* **ABOUT THIS TASK**:
Using the data below, copy every line that contains the word "Definition".

◆ ◆ ◆ ◆

(** The sections of the other queues are gone, and both names of the type are
    set. *)
Definition oneQueue (t : MsgStreamType) (conf : list (string * json)) : Prop :=
  (forall q, q ∈ queueKeys -> q <> MsgStreamType_string t -> get_key conf q = None) /\
  get_path (JObj conf) ["mq"; "type"] = Some (JStr (MsgStreamType_string t)) /\
  get_key conf MqTypeConfigKey = Some (JStr (MsgStreamType_string t)).

Definition exclusive (t : MsgStreamType) : bool :=
  match t with
  | MsgStreamTypeKafka | MsgStreamTypePulsar | MsgStreamTypeRocksMQ | MsgStreamTypeWoodPecker => true
  | _ => false
  end.

Lemma exclusive_no_queue mc conf tr conf' :
  exclusive (dep_MsgStreamType (spec_Dep (mi_Spec mc))) = true ->
  exec (messageStreamConf mc conf) tr (ORet conf') ->
  forall q, q ∈ queueKeys -> q <> MsgStreamType_string (dep_MsgStreamType (spec_Dep (mi_Spec mc))) ->
  get_key conf' q = None.
Proof.
  intros Hex H q Hq Hne. apply list_elem_of_In in Hq. simpl in Hq. unfold messageStreamConf in H.
  destruct (dep_MsgStreamType (spec_Dep (mi_Spec mc))) eqn:Et; try done; simpl in Hne.
  - destruct (GetHostPort _) as [host port]. destruct H as [_ [= ->]]. rewrite !get_delete_key.
    destruct Hq as [<-|[<-|[<-|[]]]]; done.
  - apply exec_bind in H as (tr1 & o1 & tr2 & -> & _ & H). destruct o1 as [c|e|]; [|by destruct H..].
    destruct (renderKafkaCertPaths mc c) as [msg|c']; [by destruct H|]. destruct H as [_ [= ->]].
    rewrite !get_delete_key. destruct Hq as [<-|[<-|[<-|[]]]]; done.
  - apply exec_bind in H as (tr1 & o1 & tr2 & -> & _ & H). destruct o1 as [c|e|]; [|by destruct H..].
    destruct H as [_ [= ->]]. rewrite !get_delete_key. destruct Hq as [<-|[<-|[<-|[]]]]; done.
  - destruct H as [_ [= ->]]. rewrite !get_delete_key. destruct Hq as [<-|[<-|[<-|[]]]]; done.
Qed.

Lemma messageStreamType_sets mc conf tr conf' :
  dep_MsgStreamType (spec_Dep (mi_Spec mc)) <> MsgStreamTypeCustom ->
  exec (messageStreamType mc conf) tr (ORet conf') ->
  let name := MsgStreamType_string (dep_MsgStreamType (spec_Dep (mi_Spec mc))) in
  get_path (JObj conf') ["mq"; "type"] = Some (JStr name) /\ get_key conf' MqTypeConfigKey = Some (JStr name) /\
  forall q, q ∈ queueKeys -> get_key conf' q = get_key conf q.
Proof.
  intros Hc H. unfold messageStreamType in H. rewrite bool_decide_eq_false_2 in H by done.
  set (name := JStr (MsgStreamType_string _)) in *.
  assert (exists mq, conf' = set_key (set_key conf "mq" (JObj (set_key mq "type" name))) MqTypeConfigKey name) as [mq ->].
  { exists (match get_key conf "mq" with Some (JObj mq) => mq | _ => [] end).
    destruct (get_key conf "mq") as [[]|]; destruct H as [_ H]; try done; by injection H as ->. }
  cbn [get_path]. rewrite !get_set_key. split; [|split; [done|]].
  - simpl. by rewrite get_set_key.
  - intros q Hq%list_elem_of_In. simpl in Hq. rewrite !get_set_key.
    destruct Hq as [<-|[<-|[<-|[]]]]; done.
Qed.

◆ ◆ ◆ ◆

* **RESPONSE FOR THIS EXERCISE**:
Definition oneQueue (t : MsgStreamType) (conf : list (string * json)) : Prop :=
Definition exclusive (t : MsgStreamType) : bool :=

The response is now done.